In one sentence the ACLU's demands that unsavory techniques be banned from questioning suspected terrorists. In another, the ACLU urges putting the feet of the President of the United States into a flame to force him - torture him, if necessary - to do what they want.
This came to my attention because of President-elect Obama's interview with George Stephanopoulos yesterday. In one section, George asked about that pledge - the one the ACLU is willing to betray its core civil libertarian values to make him live up to - to close Guantánamo.
From the transcript:
OBAMA: It is more difficult than I think a lot of people realize and we are going to get it done but part of the challenge that you have is that you have a bunch of folks that have been detained, many of whom who may be very dangerous who have not been put on trial or have not gone through some adjudication. And some of the evidence against them may be tainted even though it's true. And so how to balance creating a process that adheres to rule of law, habeas corpus, basic principles of Anglo American legal system, by doing it in a way that doesn't result in releasing people who are intent on blowing us up. [emphasis mine]

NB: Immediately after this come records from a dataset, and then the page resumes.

Lemma step_writer i l c s s' : inv s -> procs s !! i = Some (mkProcess false l c) -> step i (mkProcess false l c) s = Some s' -> inv s'.
Proof using SCL.
  intros Hinv Hi Hs. destruct (inv_process s Hinv i _ Hi) as [[Hl Hnf] Hd]. cbn [readOnly lock pc] in *.
  destruct (match c with OpenOld _ | To8 _ | To9 _ | To10 _ | Truncate | Write => true | _ => false end) eqn:Hc; [by eapply step_upgrade|].
  unfold step, upgradeDBSchema in Hs. cbn [pc readOnly] in Hs.
  destruct c as [| | | | | |u|u|u| |n|n|n|n| | |u| | | | | | | | |]; try done; clear Hc; cbn [data_ok lock_ok] in Hd, Hl.
  - destruct (grantable i ReadLock (procs s)) eqn:Hg; [|done]. injection Hs as <-. eapply (writer_goes i s l Start); try done; [|by right].
    right. right. by eexists.
  - destruct (agree_at_rest s i _ Hinv Hi) as (n & Hst & Hv); [cbn; by rewrite Hl|done|]. rewrite (getSchema_stored _ _ Hst) in Hs. injection Hs as <-.
    unfold branch, nixSchemaVersion. cbn [readOnly andb]. pose proof Hst as [Hn _]. rewrite (proj2 (Z.ltb_ge 10 n)), (proj2 (Z.eqb_neq n 0)) by lia.
    destruct (Z.ltb_spec n 10).
    + rewrite (proj2 (Z.ltb_ge n 5)), (proj2 (Z.ltb_ge n 6)) by lia. eapply (writer_goes i s l ReadSchema); try done; [by left|by right; left|by right].
    + assert (n = 10) as -> by lia. eapply (writer_goes i s l ReadSchema); try done; [by right; left|by right].
  - injection Hs as <-. destruct (grantable i WriteLock (procs s)) eqn:Hg.
    + eapply (writer_goes i s l (TryWrite u)); [done|done|by destruct u|by destruct u|by destruct u|right; right; by eexists|by right].
    + eapply (writer_goes i s l (TryWrite u)); [done|done|done|done|by destruct u|by right; left|by right].
  - injection Hs as <-. eapply (writer_goes i s l (Unlock u)); [done|done|done|done|by destruct u|by left|by right].
  - destruct (grantable i WriteLock (procs s)) eqn:Hg; [|done]. injection Hs as <-.
    eapply (writer_goes i s l (WaitWrite u)); [done|done|by destruct u|by destruct u|by destruct u|right; right; by eexists|by right].
  - destruct (agree_at_rest s i _ Hinv Hi) as (n & Hst & Hv); [cbn; by rewrite Hl|done|]. rewrite (getSchema_stored _ _ Hst) in Hs. injection Hs as <-.
    eapply (writer_goes i s l Reread); try done; [by right; left|by right].
  - destruct (grantable i ReadLock (procs s)) eqn:Hg; [|done]. injection Hs as <-.
    eapply (writer_goes i s l (WaitRead u)); [done|done|by destruct u|by destruct u|by destruct u|right; right; by eexists|by right].
  - injection Hs as <-. unfold openDB. pose proof Hd as (idx & m & Hdb & _). rewrite Hdb.
    eapply (writer_goes i s l OpenCurrent); try done; [by right; left|by right].
  - destruct Hd as (idx & m & Hdb & Hm). rewrite Hdb in Hs. cbn in Hs. injection Hs as <-.
    assert (inv (goto i (mkProcess false l DryRun) (TryWrite ForMigrations) s)) as Htry.
    { eapply (writer_goes i s l DryRun); try done; [by left| |by right; left|by right]. by exists idx, m. }
    destruct m as [m|]; [|exact Htry]. case_bool_decide; [|exact Htry].
    eapply (writer_goes i s l DryRun); try done; [|by right; left|by right]. by exists idx, m.
  - destruct Hd as (idx & m & Hdb & _). rewrite Hdb in Hs. cbn in Hs. injection Hs as <-. destruct m as [m|].
    + eapply (writer_goes i s l HasMigrations); try done; [|by right; left|by right]. by exists idx, m.
    + eapply (writer_goes i s l HasMigrations); try done; [|by right; left|by right]. by exists idx.
  - destruct (agree_at_rest s i _ Hinv Hi) as (n & Hst & Hv); [cbn; by rewrite Hl|done|]. destruct Hd as (idx & Hdb). unfold exec in Hs. rewrite Hdb in Hs.
    cbn in Hs. injection Hs as <-. eapply (writer_writes i s l CreateMigrations); try done.
    + by exists idx, ∅.
    + split; [intros _; exists idx, (Some ∅); split; [done|lia]|]. intros (idx' & m' & Hd' & _). rewrite Hdb in Hd'. by injection Hd'.
    + right. exists n. split; [done|]. assert (n = 10) as -> by (apply (version_current (db s)); [apply Hst|done|exists idx, None; split; [done|lia]]).
      exists idx, (Some ∅). split; [done|lia].
  - destruct Hd as (idx & m & Hdb). rewrite Hdb in Hs. cbn in Hs. injection Hs as <-. case_bool_decide.
    + eapply (writer_goes i s l ReadMigrations); try done; [by left| |by right; left|by right]. by exists idx, m.
    + eapply (writer_goes i s l ReadMigrations); try done; [|by right; left|by right]. by exists idx, m.
  - destruct (agree_at_rest s i _ Hinv Hi) as (n & Hst & Hv); [cbn; by rewrite Hl|done|]. destruct Hd as (idx & m & Hdb). unfold exec in Hs. rewrite Hdb in Hs.
    cbn in Hs. injection Hs as <-. assert (migrated (Some (db_at 10 false (Some ({[drop_index_referrer]} ∪ m))))) as Hm
      by (exists false, ({[drop_index_referrer]} ∪ m); split; [done|set_solver]).
    assert (current (Some (db_at 10 false (Some ({[drop_index_referrer]} ∪ m))))) as Hcur
      by (exists false, (Some ({[drop_index_referrer]} ∪ m)); split; [done|lia]).
    eapply (writer_writes i s l Migrate); try done; [by left|]. right. exists n. split; [done|].
    assert (n = 10) as -> by (apply (version_current (db s)); [apply Hst|done|exists idx, (Some m); split; [done|lia]]). exact Hcur.
Qed.

(** ** Schedules *)

(** No signal arrives, and no process dies between the transactions of an
    upgrade and the writing of the version. *)
Fixpoint calm (es : list Event) (s : State) : Prop :=
  match es with
  | [] => True
  | e :: es =>
      match e with
      | Interrupt _ => False
      | End_ i => forall p, procs s !! i = Some p -> midway (pc p) = false
      | _ => True
      end /\ forall s', happen e s = Some s' -> calm es s'
  end.

Lemma opening_step i p s s' : inv s -> procs s !! i = Some p -> step i p s = Some s' -> inv s'.
Proof using SCL. destruct p as [[] l c]; [apply step_read_only|apply step_writer]. Qed.

Lemma happen_inv e s s' : inv s -> calm [e] s -> happen e s = Some s' -> inv s'.
Proof using SCL.
  intros Hinv [Hc _] Hs. destruct e as [i|i|i|i]; cbn [happen] in Hs; [| |done|];
    (destruct (procs s !! i) as [p|] eqn:Hi; [|done]; cbn [mbind option_bind] in Hs).
  - by eapply opening_step.
  - destruct (converts (pc p)) eqn:Hcv; [|done]. injection Hs as <-. destruct (inv_process s Hinv i p Hi) as [Hok Hd].
    apply (opening_change i p (mkProcess (readOnly p) None (pc p))); [done|done| |by left|by left|right; right; split; [by destruct (pc p)|done]].
    split; [|done]. cbn. destruct (readOnly p); [by destruct Hok|]. destruct Hok as [Hok ?]. split; [|done]. destruct (pc p); try done; by right.
  - injection Hs as <-. apply (opening_change i p (mkProcess (readOnly p) None Gone)); [done|done| |by left|by left|right; right; split; [by apply Hc|done]].
    split; [|done]. cbn. by destruct (readOnly p).
Qed.

Lemma opening_run es : forall s s', inv s -> calm es s -> run es s = Some s' -> inv s'.
Proof using SCL.
  induction es as [|e es IH]; intros s s' Hinv Hc Hr; [by injection Hr as <-|]. cbn [run] in Hr. destruct Hc as [He Hc].
  destruct (happen e s) as [s1|] eqn:Hs; [|done]. cbn in Hr. apply (IH s1); [|by apply Hc|done]. by apply (happen_inv e s).
Qed.

(** A store that is there, and processes that are about to open it. *)
Definition store_at (n : Z) (idx : bool) (m : option (gset bytes)) (readers : list bool) : State :=
  mkState (Some (print_int n)) (Some (db_at n idx m)) ((fun ro => mkProcess ro None Start) <$> readers).

Lemma store_at_inv n idx m readers : 6 <= n <= 10 -> (n < 10 -> m = None) -> inv (store_at n idx m readers).
Proof using Type.
  intros Hn Hm. assert (forall i p, procs (store_at n idx m readers) !! i = Some p -> exists ro, p = mkProcess ro None Start) as Hall.
  { cbn. intros i p. rewrite list_lookup_fmap. destruct (readers !! i) as [ro|]; [|done]. intros [= <-]. by exists ro. }
  split.
  - intros i p Hi. destruct (Hall i p Hi) as [[] ->]; by split.
  - intros i j p q Hi _ _. by destruct (Hall i p Hi) as [ro ->].
  - right. exists n. split; [done|]. by exists idx, m.
Qed.

Lemma locked_steps s i p : inv s -> procs s !! i = Some p -> lock p <> None -> pc p = Opened \/ exists s', step i p s = Some s'.
Proof using SCL.
  intros Hinv Hi Hl. destruct (inv_process s Hinv i p Hi) as [Hok Hd]. destruct p as [[] l c]; cbn [readOnly lock pc] in *; [by destruct Hok|].
  destruct Hok as [Hok _]. unfold step, upgradeDBSchema. cbn [pc readOnly]. destruct c as [| | | | | |u|u|u| |n|n|n|n| | |u| | | | | | | | |]; cbn [lock_ok data_ok] in *; try done;
    try (right; by eexists); try by left.
  - right. assert (grantable i ReadLock (procs s) = true) as ->; [|by eexists]. destruct Hok as [Hw|?]; [|done]. unfold grantable. apply forallb_forall.
    intros q Hq%list_elem_of_In%list_elem_of_lookup. destruct Hq as [j Hj].
    assert (exists k, k <> i /\ procs s !! k = Some q) as (k & Hk & Hq).
    { destruct (decide (j < i)%nat); [rewrite list_lookup_delete_lt in Hj by done; exists j; split; [lia|done]|].
      rewrite list_lookup_delete_ge in Hj by lia. exists (S j). split; [lia|done]. }
    assert (lock q = None) as ->; [|done]. by apply (inv_exclusive s Hinv i k _ q Hi Hq).
  - right. destruct Hd as (idx & m & -> & _). by eexists.
  - right. destruct Hd as (idx & m & -> & _). by eexists.
  - right. destruct Hd as (idx & m & ->). by eexists.
Qed.

Definition finished (c : Pc) : bool := match c with Opened | Failed _ | Gone => true | _ => false end.

Lemma not_granted i m s : grantable i m (procs s) = false -> exists j q, procs s !! j = Some q /\ lock q <> None.
Proof using Type.
  intros Hg. unfold grantable in Hg. apply not_true_iff_false in Hg. rewrite forallb_forall in Hg.
  destruct (decide (Exists (fun q => lock q <> None) (procs s))) as [(q & Hq & Hl)%Exists_exists|Hn%not_Exists_Forall].
  - apply list_elem_of_lookup in Hq as [j Hj]. by exists j, q.
  - exfalso. apply Hg. intros q Hq%list_elem_of_In. assert (q ∈ procs s) as Hin by (eapply elem_of_submseteq; [exact Hq|apply sublist_submseteq, sublist_delete]).
    rewrite Forall_forall in Hn. specialize (Hn q Hin). cbn in Hn. assert (lock q = None) as -> by (destruct (lock q); [exfalso; by apply Hn|done]). by destruct m.
  - intros q. apply not_dec. destruct (lock q); [right|left]; done.
Qed.

Lemma progress s i p : inv s -> procs s !! i = Some p -> finished (pc p) = false ->
  (exists j q s', procs s !! j = Some q /\ step j q s = Some s') \/ exists j q, procs s !! j = Some q /\ pc q = Opened /\ readOnly q = false.
Proof using SCL.
  intros Hinv Hi Hf. destruct (step i p s) as [s'|] eqn:Hs; [left; by eauto|].
  assert (exists j q, procs s !! j = Some q /\ lock q <> None) as (j & q & Hj & Hl).
  { destruct (inv_process s Hinv i p Hi) as [Hok Hd]. destruct p as [ro l c]. unfold step, upgradeDBSchema in Hs. cbn [pc readOnly lock] in *.
    destruct c as [| | | | | |u|u|u| |n|n|n|n| | |u| | | | | | | | |]; try done.
    all: try (by destruct ro; [destruct Hok|destruct Hok as [? _]]).
    - destruct ro; [done|]. destruct (grantable i ReadLock (procs s)) eqn:Hg; [done|]. by eapply not_granted.
    - destruct (grantable i WriteLock (procs s)) eqn:Hg; [done|]. by eapply not_granted.
    - destruct (grantable i ReadLock (procs s)) eqn:Hg; [done|]. by eapply not_granted.
    - cbn in Hd. by destruct Hd as (idx & m & Hd & _); rewrite Hd in Hs.
    - cbn in Hd. by destruct Hd as (idx & m & Hd & _); rewrite Hd in Hs.
    - cbn in Hd. by destruct Hd as (idx & m & Hd); rewrite Hd in Hs. }
  destruct (locked_steps s j q Hinv Hj Hl) as [Ho|(s' & Hs')]; [|left; by eauto]. right. exists j, q. split_and!; [done|done|].
  destruct (inv_process s Hinv j q Hj) as [Hok _]. destruct (readOnly q); [by destruct Hok|done].
Qed.

(** Only the holder of the exclusive lock changes the data. *)
Lemma step_data s i p s' : inv s -> procs s !! i = Some p -> step i p s = Some s' ->
  (schema s' = schema s /\ db s' = db s) \/ lock p = Some WriteLock.
Proof using Type.
  intros Hinv Hi Hs. destruct (inv_process s Hinv i p Hi) as [Hok Hd]. destruct p as [ro l c]. unfold step, upgradeDBSchema, openDB in Hs. cbn [pc readOnly lock] in *.
  destruct c as [| | | | | |u|u|u| |n|n|n|n| | |u| | | | | | | | |]; try done;
    try (right; destruct ro; [by destruct Hok|by destruct Hok]).
  all: left; destruct (db s) as [d|] eqn:Hdb; repeat (case_match; simplify_eq/=; try done).
Qed.

Lemma opened_data s p : inv s -> p ∈ procs s -> pc p = Opened -> readOnly p = false ->
  lock p = Some ReadLock /\ migrated (db s) /\ schema s = Some (print_int nixSchemaVersion).
Proof using Type.
  intros Hinv [i Hi]%list_elem_of_lookup Hpc Hro. destruct (inv_process s Hinv i p Hi) as [Hok Hd]. rewrite Hro, Hpc in *. cbn in Hok, Hd.
  destruct Hok as [Hl _]. destruct (agree_at_rest s i p Hinv Hi) as (n & [Hn Hst] & Hv); [by rewrite Hl|by rewrite Hpc|].
  split_and!; [done|done|]. destruct Hd as (idx & m & Hdb & _).
  assert (n = 10) as -> by (apply (version_current (db s)); [done|done|exists idx, (Some m); split; [done|lia]]). done.
Qed.

End opening.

Note THAT construct: "It is more difficult than people realize." It was more difficult than candidate Obama thought during the campaign. President Bush and Vice President Cheney knew EXACTLY how difficult it was. In fact, it appears they had it about right.

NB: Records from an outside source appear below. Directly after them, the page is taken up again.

(* ===== verification/GC.v ===== *)
(** * GC: the garbage collector

    libstore/gc.cc [LocalStore::collectGarbage], against the interface of
    GCStore.v.  The collector shares its temporary roots with the threads that
    serve [addTempRoot] requests of other processes, and the store with those
    processes.  It runs as a sequence of atomic actions (a section under the
    lock, a query, an invalidation, a deletion from disk); before each of them
    the others run, as the next of the [rounds] says.  The roots found in the
    file system before that are an input, as is the order [readdir] lists the
    store directory in. *)

From S2P Require Export GCStore.

Inductive GCAction := gcReturnLive | gcReturnDead | gcDeleteDead | gcDeleteSpecific.
#[export] Instance GCAction_eq_dec : EqDecision GCAction.
Proof. solve_decision. Defined.

Inductive GCPaths :=
  | WholeStore
  | SpecificPaths (paths : StorePathSet) (deleteReferrers : bool).

Record GCOptions := mkGCOptions {
  action : GCAction;
  ignoreLiveness : bool;
  pathsToDelete : GCPaths;
  maxFreed : Z;
}.

Record GCSettings := mkGCSettings { keepOutputs : bool; keepDerivations : bool }.

(** What the other processes do: a client sends a line to the roots server, a
    thread of the server that waits for a deletion is woken, or the store
    changes. *)
Inductive event (St : Type) :=
  | NewRoot (line : bytes)
  | Wake (client : nat)
  | Change (f : St -> St).
Arguments NewRoot {St}.
Arguments Wake {St}.
Arguments Change {St}.
Lemma OpenFile_Inv n ok pid s s' c p :
  Inv s -> clients s !! pid = Some c -> at_ c = OpenFile p -> client_step n ok pid s = Some s' -> Inv s'.
Proof.
  intros HI Hc Ea H. unfold TempRoots.client_step in H. rewrite Hc in H. cbn [mbind option_bind] in H. rewrite Ea in H.
  move_own HI Hc Ea. destruct (open_create pid s) as [ino s1] eqn:Eo. injection H as <-.
  pose proof (frame_open pid s (inv_files _ HI)) as F1. rewrite Eo in F1. cbn in F1.
  pose proof (open_exists _ _ _ _ (inv_files _ HI) Eo) as He.
  set (s2 := match fd c with Some old => close_file (Process pid) old s1 | None => s1 end).
  assert (frame pid s1 s2 /\ server s2 = server s1) as [F2 Es2].
  { subst s2. destruct (fd c); [split; [apply frame_close|apply close_same]|split; [apply frame_refl|done]]. }
  assert (frame pid s s2) as F by (eapply frame_trans; eassumption).
  apply (Inv_frame pid s); [eapply frame_trans; [exact F|apply frame_client]|done|..].
  - intros c'. cbn. rewrite lookup_insert_eq. intros [= <-]. rewrite Huns by done. split; [split; cbn; try done|intros ? ? ? Hn; by apply elem_of_nil in Hn].
    + intros q [[= <-]|Hq]; [|by apply elem_of_nil in Hq]. apply (co_wf _ _ _ (inv_client _ HI _ _ Hc)). left. by rewrite Ea.
    + intros i [= <-]. by apply (fr_inodes _ _ _ F2).
  - eapply (quiet_conn_ok pid c); [done|done|by rewrite Ea|cbn; by rewrite Es2, (open_same _ _ _ _ Eo)|by apply lookup_insert_eq].
Qed.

Apology implied and accepted.
The discussion about Guantánamo continued:
STEPHANOPOULOS: So not necessarily first 100 days.
OBAMA: That's a challenge. I think it's going to take some time … I don't want to be ambiguous about this. We are going to close Guantánamo and we are going to make sure that the procedures we set up are ones that abide by our constitution.
See what I mean? Closing Guantánamo immediately is an easy campaign pledge. Closing it "some time" is the difficult reality of serving.
There is a world of difference.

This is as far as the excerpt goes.